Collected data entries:

(* ===== verification/InplaceDelete.v ===== *)
(** * In-place deletion

    Models [inplace_delete] of [diskann/src/graph/index.rs]: the vector is deleted in the
    provider, nodes with an edge to it and replacements are found by one of three methods, the
    edges to the deleted vertex are replaced, and its own adjacency list is dropped.

    - Class [DeleteProvider] with [DeleteProviderLaws]: [Delete::delete] and the translation of
      ids of [diskann/src/provider.rs], and the strategy of [graph/glue.rs];
    - Section [delete]: the operations;
    - Section [theory]: the deleted vertex is disconnected. *)

From Stdlib Require Import SpecFloat.
From S2P Require Import Prelude F32 Neighbor NeighborQueue QueueInterface AdjacencyList Config.
From S2P Require Import Prune Search OutputBuffer Knn GraphUpdate.

Local Open Scope gm_scope.

Inductive InplaceDeleteMethod :=
  | VisitedAndTopK (k_value l_value : nat)
  | TwoHopAndOneHop
  | OneHop.

Record InplaceDeleteWorkList (I : Type) := mkWork {
  replace_candidates : list I;
  in_neighbors : list I;
}.
Arguments mkWork {I} _ _.
Arguments replace_candidates {I} _.
Arguments in_neighbors {I} _.

(** [Delete::delete], [DataProvider::to_internal_id], and of the strategy
    [get_delete_element] and [search_accessor]. *)
Class DeleteProvider (I P E A T X : Type) := {
  delete_element : X → P → P * result E unit;
  to_internal_id : P → X → result E I;
  get_delete_element : I → P → P * result E T;
  search_accessor : P → T → result E A;
}.

(** Deleting an element marks it deleted; the graph and the other elements stay. *)
Class DeleteProviderLaws (I V P E A T X : Type) `{GraphProvider I V P E}
    `{DeleteProvider I P E A T X} (graph : P → I → list I) := {
  delete_law : ∀ x id p p', to_internal_id p x = Ok id → delete_element x p = (p', Ok tt) →
    graph p' = graph p ∧ dead p' id = true ∧
    ∀ j, j ≠ id → status_by_internal_id p' j = status_by_internal_id p j;
  get_element_law : ∀ i p p' r, get_delete_element i p = (p', r) →
    graph p' = graph p ∧ status_by_internal_id p' = status_by_internal_id p ∧
    to_internal_id p' = to_internal_id p;
}.

Section delete.
Context {I V P E A T X : Type} `{!EqDecision I, !Countable I, !ContainsSimd I, !UnstableSort I}.
Context `{GP : !GraphProvider I V P E} `{DP : !DeleteProvider I P E A T X}.
Context `{Acc : !SearchAccessor I A E}.
Variables (cfg : Config) (debug : bool) (sfuel fuel : nat) (dflt : I).
(** the iteration orders of hash sets and hash maps *)
Variables (hash_iter : gset I → list I) (map_iter : gmap I (list I) → list (I * list I)).
Variable (is_transient : E → bool).
(** [InplaceDeleteStrategy::search_post_processor] *)
Variable (processor : PostProcess (I := I) (A := A) (E := E) (B := BackInserter I)).

(** [get_candidates_using_visited_and_topk] *)
Definition get_candidates_using_visited_and_topk
    (pooled : option (SearchScratch I (NeighborPriorityQueue I))) (id : I) (l_value k_value : nat)
    (v : T) : GM P E (InplaceDeleteWorkList I) :=
  do p <- gm_get;
  match search_accessor p v with
  | Err e => gm_err e
  | Ok a =>
      match num_starting_points a with
      | Err e => gm_err e
      | Ok num_start_ids =>
          let scratch := search_scratch pooled (Z.to_nat (c_max_degree cfg)) l_value num_start_ids in
          do found <- gm_panic (search_internal (NQ := priority_queue_ops debug) noop_record sfuel
                                  None a scratch tt);
          let '(a, scratch, _, r) := found in
          match r with
          | Err e => gm_err e
          | Ok _ =>
              let output := replicate l_value (mkNeighbor dflt f32_zero) in
              do best <- gm_panic (q_iter (s_best scratch));
              do processed <- gm_panic (processor a best (bi_new output));
              let '(_, output, r) := processed in
              match r with
              | Err e => gm_err e
              | Ok num_results =>
                  let undeleted_ids := nbr_id <$> take num_results (bi_buffer output) in
                  do ids_to_modify <- return_refs_to_deleted_vertex id undeleted_ids;
                  gm_ret (mkWork (take k_value undeleted_ids) ids_to_modify)
              end
          end
      end
  end.

(** The set of nodes within two hops. *)
Fixpoint two_hop (nbhs : list I) (set : gset I) : GM P E (gset I) :=
  match nbhs with
  | [] => gm_ret set
  | nbh :: nbhs =>
      do l <- gm_lift (get_neighbors nbh);
      two_hop nbhs (list_to_set l ∪ ({[ nbh ]} ∪ set))
  end.

(** The loop that keeps the nodes that are not deleted. *)
Fixpoint keep_undeleted (nodes : list I) : GM P E (list I) :=
  match nodes with
  | [] => gm_ret []
  | n :: nodes =>
      do p <- gm_get;
      match status_by_internal_id p n with
      | Err e =>
          if is_transient e then keep_undeleted nodes else gm_err e
      | Ok s =>
          do rest <- keep_undeleted nodes;
          gm_ret (if is_deleted s then rest else n :: rest)
      end
  end.

(** [get_candidates_using_twohop_and_onehop] *)
Definition get_candidates_using_twohop_and_onehop (id : I) :
    GM P E (InplaceDeleteWorkList I) :=
  do parts <- on_neighbors id;
  let one_hop := parts.1 in
  do two_hop_nbhs <- two_hop one_hop ∅;
  do undeleted <- keep_undeleted (hash_iter two_hop_nbhs);
  do in_neighbors <- return_refs_to_deleted_vertex id undeleted;
  gm_ret (mkWork one_hop in_neighbors).

(** [get_candidates_using_onehop] *)
Definition get_candidates_using_onehop (id : I) : GM P E (InplaceDeleteWorkList I) :=
  do parts <- on_neighbors id;
  let one_hop := parts.1 in
  do in_neighbors <- return_refs_to_deleted_vertex id one_hop;
  gm_ret (mkWork one_hop in_neighbors).

(** The candidates closest to [neighbor]. *)
Definition best_candidates (view : I → option V) (dist : V → V → f32) (neighbor : I) (vector : V)
    (candidates : list I) (num : nat) : list I :=
  nbr_id <$> take num (sort_unstable (list_pool view dist neighbor vector candidates)).

(** The loop over the in-neighbors: each gets its closest candidates. *)
Fixpoint replace_in_edges (view : I → option V) (dist : V → V → f32) (candidates : list I)
    (num : nat) (in_neighbors : list I) (edges_to_add : gmap I (list I)) : gmap I (list I) :=
  match in_neighbors with
  | [] => edges_to_add
  | n :: ns =>
      replace_in_edges view dist candidates num ns
        match view n with
        | None => edges_to_add
        | Some v => <[n := best_candidates view dist n v candidates num]> edges_to_add
        end
  end.

(** [entry(k).or_insert_with(Vec::new).push(n)] *)
Definition push_edge (n : I) (edges_to_add : gmap I (list I)) (k : I) : gmap I (list I) :=
  <[k := default [] (edges_to_add !! k) ++ [n]]> edges_to_add.

(** The loop over the out-neighbors: the candidates closest to each get an edge to it. *)
Fixpoint replace_out_edges (view : I → option V) (dist : V → V → f32) (candidates : list I)
    (num : nat) (adjacency_list : list I) (edges_to_add : gmap I (list I)) : gmap I (list I) :=
  match adjacency_list with
  | [] => edges_to_add
  | n :: ns =>
      replace_out_edges view dist candidates num ns
        match view n with
        | None => edges_to_add
        | Some v => foldl (push_edge n) edges_to_add
                      (best_candidates view dist n v candidates num)
        end
  end.

(** [inplace_delete_inner] *)
Definition inplace_delete_inner (pooled : option (SearchScratch I (NeighborPriorityQueue I)))
    (id : X) (num_to_replace : nat) (method : InplaceDeleteMethod) : GM P E (gmap I (list I)) :=
  do p <- gm_get;
  match to_internal_id p id with
  | Err e => gm_err e
  | Ok vector_id =>
      do delete_elem <- match method with
                        | VisitedAndTopK _ _ =>
                            do v <- gm_lift (get_delete_element vector_id); gm_ret (Some v)
                        | _ => gm_ret None
                        end;
      do _ <- gm_lift (delete_element id);
      do work <- match method with
                 | VisitedAndTopK k l =>
                     do v <- gm_panic delete_elem;
                     get_candidates_using_visited_and_topk pooled vector_id l k v
                 | TwoHopAndOneHop => get_candidates_using_twohop_and_onehop vector_id
                 | OneHop => get_candidates_using_onehop vector_id
                 end;
      do parts <- get_undeleted_neighbors vector_id;
      let adjacency_list := parts.1 in
      do view_dist <- gm_lift (fill ((replace_candidates work ++ in_neighbors work) ++
                                     adjacency_list));
      let '(view, dist) := view_dist in
      let edges_to_add := replace_in_edges view dist (replace_candidates work) num_to_replace
                            (in_neighbors work) ∅ in
      gm_ret (replace_out_edges view dist (replace_candidates work) num_to_replace adjacency_list
                edges_to_add)
  end.
(* ===== verification/Epoch.v ===== *)
(** * Epoch-based reclamation ([diskann-inmem/src/epoch.rs])

    - Section [registry]: the [Registry] with its guard slots, epoch counter, drain lock and
      four retirement queues, and every function of the file cut into its atomic accesses
      ([op_step] for the internal steps of [guard_inner] and [try_advance_inner]; [retire],
      [drop_guard], [drain_pop], [drop_drain] for the handles).
    - Section [interleaving]: any number of operations that run concurrently.  A configuration
      is the shared registry with the local state of every operation; [exec] performs one
      atomic access of one of them.  Memory is sequentially consistent: the orderings and the
      fences of the source are not modelled, only what happens between the accesses.
    - Sections [invariant] and [safety]: the invariant of all reachable configurations and what
      follows from it: a drain never returns an item that a held guard could have observed.
    - Section [progress]: what an operation that runs alone achieves. *)

From S2P Require Import Prelude.
Local Open Scope Z_scope.

(** ** Machine words *)

Definition u64_max : Z := 2 ^ 64 - 1.
Definition wrapping_add (x y : Z) : Z := (x + y) mod 2 ^ 64.
Definition wrapping_sub (x y : Z) : Z := (x - y) mod 2 ^ 64.

(** ** The registry *)
Section registry.
Context {A : Type}.

(** The payload of the queues is a type parameter (the source fixes [u32]): the registry
    never looks into it. *)
Record Registry := mkRegistry {
  guards : list Z;
  hint : Z;
  epoch : Z;
  drain : bool;
  retiring : list (list A);
}.

Definition queue (e : Z) : nat := Z.to_nat (e mod 4).
Definition last_queue (e : Z) : nat := queue (wrapping_sub e 2).

Definition with_capacity (capacity : nat) : Registry :=
  mkRegistry (replicate capacity 0) 0 1 false (replicate 4 []).

Definition set_guard (s : nat) (v : Z) (r : Registry) : Registry :=
  mkRegistry (<[s:=v]> (guards r)) (hint r) (epoch r) (drain r) (retiring r).
Definition set_hint (h : Z) (r : Registry) : Registry :=
  mkRegistry (guards r) h (epoch r) (drain r) (retiring r).
Definition set_epoch (e : Z) (r : Registry) : Registry :=
  mkRegistry (guards r) (hint r) e (drain r) (retiring r).
Definition set_drain (b : bool) (r : Registry) : Registry :=
  mkRegistry (guards r) (hint r) (epoch r) b (retiring r).
Definition set_queue (q : nat) (l : list A) (r : Registry) : Registry :=
  mkRegistry (guards r) (hint r) (epoch r) (drain r) (<[q:=l]> (retiring r)).

End registry.
Arguments Registry : clear implicits.

(** ** Local states of the operations *)

(** A call of [guard_inner] before each of its accesses, the guard it returns, and a call of
    [try_advance_inner] with the drain it returns.  [AdvanceIdle] is a caller between two
    calls of [try_advance]. *)
Inductive op :=
| GuardCheck
| GuardHint (e : Z)
| GuardLoad (e h : Z) (i : nat)
| GuardCas (e h : Z) (i : nat)
| GuardRecheck (e : Z) (slot : nat) (reset : bool)
| GuardStore (e : Z) (slot : nat)
| GuardHeld (e : Z) (slot : nat)
| GuardUnavailable
| GuardDropped
| AdvanceIdle
| AdvanceLock
| AdvanceCheck
| AdvanceScan (current min : Z) (i : nat)
| AdvanceDecide (current min : Z)
| AdvanceAdd (current : Z)
| AdvanceDrain (q : nat)
| AdvanceNone
| AdvancePanic.

Section steps.
Context {A : Type}.
Implicit Types r : Registry A.

(** [hint.wrapping_add(i) % nguards]. *)
Definition probe_slot r (h : Z) (i : nat) : nat :=
  Z.to_nat (wrapping_add h (Z.of_nat i) mod Z.of_nat (length (guards r))).

(** The next access of [guard_inner]. *)
Definition guard_inner r (p : op) : option (Registry A * op) :=
  match p with
  | GuardCheck => Some (r, GuardHint (epoch r))
  | GuardHint e => Some (set_hint (wrapping_add (hint r) 1) r, GuardLoad e (hint r) 0)
  | GuardLoad e h i =>
      if (i <? length (guards r))%nat then
        v ← guards r !! probe_slot r h i;
        Some (r, if v =? 0 then GuardCas e h i else GuardLoad e h (S i))
      else Some (r, GuardUnavailable)
  | GuardCas e h i =>
      v ← guards r !! probe_slot r h i;
      Some (if v =? 0
            then (set_guard (probe_slot r h i) e r, GuardRecheck e (probe_slot r h i) false)
            else (r, GuardLoad e h (S i)))
  | GuardRecheck e s reset =>
      Some (r, if epoch r =? e then (if reset then GuardStore e s else GuardHeld e s)
               else GuardRecheck (epoch r) s true)
  | GuardStore e s => Some (set_guard s e r, GuardHeld e s)
  | _ => None
  end.

(** One iteration of the loop of [can_advance], and what it returns at the end. *)
Definition can_advance r (current min : Z) (i : nat) : op :=
  match guards r !! i with
  | Some guarded => AdvanceScan current (if guarded =? 0 then min else Z.min min guarded) (S i)
  | None => AdvanceDecide current min
  end.

(** The next access of [try_advance_inner].  The lock is released when the call returns
    [None] or panics. *)
Definition try_advance_inner r (p : op) : option (Registry A * op) :=
  match p with
  | AdvanceLock => Some (if drain r then (r, AdvanceNone) else (set_drain true r, AdvanceCheck))
  | AdvanceCheck => Some (r, AdvanceScan (epoch r) (epoch r) 0)
  | AdvanceScan current min i => Some (r, can_advance r current min i)
  | AdvanceDecide current min =>
      Some (if min =? u64_max then (set_drain false r, AdvancePanic)
            else if min =? current then (r, AdvanceAdd min)
            else (set_drain false r, AdvanceNone))
  | AdvanceAdd current =>
      Some (set_epoch (wrapping_add (epoch r) 1) r, AdvanceDrain (last_queue current))
  | _ => None
  end.

Definition op_step r (p : op) : option (Registry A * op) :=
  match guard_inner r p with
  | Some x => Some x
  | None => try_advance_inner r p
  end.

(** [Guard::retire]: the queue was chosen when the guard was created, from its epoch. *)
Definition retire r (e : Z) (x : A) : option (Registry A) :=
  l ← retiring r !! queue e; Some (set_queue (queue e) (l ++ [x]) r).

(** [Drop for Guard]. *)
Definition drop_guard r (s : nat) : Registry A := set_guard s 0 r.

→ **The problem**
Filter the data for the string "AdvancePanic". Copy each matching line.

→ **Answer space**
| AdvancePanic.
      Some (if min =? u64_max then (set_drain false r, AdvancePanic)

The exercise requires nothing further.